(** Into a directory that already has an entry of that base name:
    [shutil.Error], and nothing is moved. *)
Lemma move_collides src f lg es :
  lookup plugins_output_path f = Some (Dir es) ->
  unrelated src plugins_output_path ->
  In (basename src) (names es) ->
  shutil_move src plugins_output_path (World f lg) =
  (Raise (shutil_Error_exists (plugins_output_path ++ [basename src])),
   World f (lg ++ [move_called src plugins_output_path])).
Proof.
  intros Ho Hu Hin. unfold shutil_move, record, set_fs. cbn [fs log].
  unfold isdir_at at 1. rewrite Ho.
  unfold samefile. rewrite (path_eqb_neq _ _ (unrelated_neq _ _ Hu)), andb_false_r.
  unfold exists_at. rewrite lookup_app, Ho. simpl.
  destruct (assoc (basename src) es) eqn:E; [reflexivity|].
  apply assoc_None_not_In in E. contradiction.
Qed.

(** Otherwise the source is unlinked where it was and linked under its
    base name in the directory. *)
Lemma move_lands src f lg es n :
  lookup plugins_output_path f = Some (Dir es) ->
  unrelated src plugins_output_path ->
  ~ In (basename src) (names es) ->
  lookup src f = Some n ->
  shutil_move src plugins_output_path (World f lg) =
  (Ok tt,
   World (update (plugins_output_path ++ [basename src]) (Some n) (update src None f))
         (lg ++ [move_called src plugins_output_path])).
Proof.
  intros Ho Hu Hin Hs. unfold shutil_move, record, set_fs. cbn [fs log].
  assert (Hd : isdir_at plugins_output_path f = true) by (unfold isdir_at; now rewrite Ho).
  rewrite Hd.
  unfold samefile. rewrite (path_eqb_neq _ _ (unrelated_neq _ _ Hu)), andb_false_r.
  assert (Hnew : lookup (plugins_output_path ++ [basename src]) f = None).
  { rewrite lookup_app, Ho. simpl.
    destruct (assoc (basename src) es) eqn:E; [|reflexivity].
    apply assoc_None_not_In in Hin. congruence. }
  unfold exists_at. rewrite Hnew.
  pose proof (unrelated_child _ _ (basename src) Hu) as Hu'.
  assert (Hps : exists ds, lookup (parent src) f = Some (Dir ds)).
  { apply isdir_lookup.
    destruct (list_eq_dec string_dec src []) as [->|Hne].
    - exfalso. apply (proj1 Hu). now exists plugins_output_path.
    - rewrite (app_removelast_last "" Hne) in Hs.
      now apply lookup_parent_isdir in Hs. }
  destruct Hps as [ds Hps].
  unfold os_rename, directory_error. rewrite Hps, parent_snoc, Ho, Hs, Hnew.
  rewrite (path_eqb_neq _ _ (unrelated_neq _ _ Hu')).
  rewrite (prefixb_false _ _ (proj1 Hu')).
  rewrite (prefixb_false _ _ (proj2 Hu')).
  reflexivity.
Qed.

(** *** What a library call can raise and log *)

(** The errors the script raises itself carry class [Exception]; the
    library raises its own classes. *)
Definition raised_by_script (e : exn) : bool :=
  match e with Exception _ => true | _ => false end.

Definition is_cleanup (e : event) : bool :=
  match e with cleanup_called _ => true | _ => false end.

Definition is_move (e : event) : bool :=
  match e with move_called _ _ => true | _ => false end.

Lemma shutil_move_log src dst w :
  log (snd (shutil_move src dst w)) = log w ++ [move_called src dst].
Proof.
  unfold shutil_move, record, set_fs.
  repeat match goal with
         | |- context [if ?b then _ else _] => destruct b
         | |- context [match os_rename ?a ?b ?c with _ => _ end] =>
             destruct (os_rename a b c)
         | |- context [match copytree_rmtree ?a ?b ?c ?d with _ => _ end] =>
             destruct (copytree_rmtree a b c d)
         | |- context [match lookup ?a ?b with _ => _ end] =>
             destruct (lookup a b) as [[?|?]|]
         end; reflexivity.
Qed.

Lemma os_rename_error src dst f e :
  os_rename src dst f = inl e -> raised_by_script e = false.
Proof.
  unfold os_rename, directory_error, unreachable.
  repeat match goal with
         | |- context [lookup ?a ?b] => destruct (lookup a b) as [[?|[|? ?]]|]
         | |- context [if ?b then _ else _] => destruct b
         end; intros H; inversion H; reflexivity.
Qed.

Lemma copytree_rmtree_error src dst es f e :
  copytree_rmtree src dst es f = inl e -> raised_by_script e = false.
Proof.
  unfold copytree_rmtree.
  repeat match goal with
         | |- context [if ?b then _ else _] => destruct b
         end; intros H; inversion H; reflexivity.
Qed.

Lemma shutil_move_error src dst w e w' :
  shutil_move src dst w = (Raise e, w') -> raised_by_script e = false.
Proof.
  unfold shutil_move, unreachable.
  repeat match goal with
         | |- context [if ?b then _ else _] => destruct b
         | |- context [match os_rename ?a ?b ?c with _ => _ end] =>
             destruct (os_rename a b c) eqn:?
         | |- context [match copytree_rmtree ?a ?b ?c ?d with _ => _ end] =>
             destruct (copytree_rmtree a b c d) eqn:?
         | |- context [match lookup ?a ?b with _ => _ end] =>
             destruct (lookup a b) as [[?|?]|]
         end; intros H; inversion H; subst; try reflexivity;
    solve [ eapply os_rename_error; eassumption
          | eapply copytree_rmtree_error; eassumption ].
Qed.

Lemma move_all_cons p l w :
  move_all (p :: l) w =
  match shutil_move p plugins_output_path w with
  | (Ok _, w') => move_all l w'
  | (Raise e, w') => (Raise e, w')
  end.
Proof. reflexivity. Qed.

(** The loop logs one call per attempted move, makes at least one
    attempt when there is a match, and raises library errors only. *)
Lemma move_all_effects l :
  forall w,
    (exists m, log (snd (move_all l w)) = log w ++ moves (firstn m l) /\
               (l <> [] -> 0 < m)) /\
    (forall e, fst (move_all l w) = Raise e -> raised_by_script e = false).
Proof.
  induction l as [|p l IH]; intros w.
  - split; [exists 0; simpl; rewrite app_nil_r; split; [reflexivity | congruence]|].
    simpl. discriminate.
  - rewrite move_all_cons.
    pose proof (shutil_move_log p plugins_output_path w) as Hlog.
    destruct (shutil_move p plugins_output_path w) as [[[]|e] w'] eqn:Hm;
      cbn [snd] in Hlog.
    + destruct (IH w') as [(m & Hm' & _) Herr]. split; [|exact Herr].
      exists (S m). rewrite Hm', Hlog. cbn [firstn moves map].
      rewrite <- app_assoc. split; [reflexivity | lia].
    + split.
      * exists 1. cbn [snd firstn moves map]. split; [exact Hlog | lia].
      * cbn [fst]. intros e' [= <-]. eapply shutil_move_error; eassumption.
Qed.

Lemma moves_not_cleanup l e : In e (moves l) -> is_cleanup e = false.
Proof. unfold moves. rewrite in_map_iff. intros (p & <- & _). reflexivity. Qed.

Lemma cleanup_effects t w :
  log (snd (TemporaryDirectory_cleanup t w)) = log w ++ [cleanup_called t] /\
  fs (snd (TemporaryDirectory_cleanup t w)) =
    (if isdir_at t (fs w) then update t None (fs w) else fs w) /\
  (forall e, fst (TemporaryDirectory_cleanup t w) = Raise e ->
             raised_by_script e = false).
Proof.
  unfold TemporaryDirectory_cleanup, isdir_at, record, set_fs.
  destruct (lookup t (fs w)) as [[?|?]|]; [| |destruct (through_file t (fs w))];
    cbn [fst snd fs log]; repeat split; auto; try discriminate;
    intros e [= <-]; reflexivity.
Qed.

Lemma cleanup_runs t f lg :
  isdir_at t f = true ->
  TemporaryDirectory_cleanup t (World f lg) =
  (Ok tt, World (update t None f) (lg ++ [cleanup_called t])).
Proof.
  intros Hd. unfold TemporaryDirectory_cleanup, record, set_fs. cbn [fs log].
  destruct (isdir_lookup _ _ Hd) as [es ->]. reflexivity.
Qed.

(** The result and the final world of a run that starts in [f0]. *)
Definition result (f0 : node) : outcome unit := fst (main (World f0 [])).
Definition final (f0 : node) : world := snd (main (World f0 [])).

# ABOUT THIS EXERCISE
Each line in the listing that contains "exact" should be returned.

# RESULT
    + destruct (IH w') as [(m & Hm' & _) Herr]. split; [|exact Herr].
      * exists 1. cbn [snd firstn moves map]. split; [exact Hlog | lia].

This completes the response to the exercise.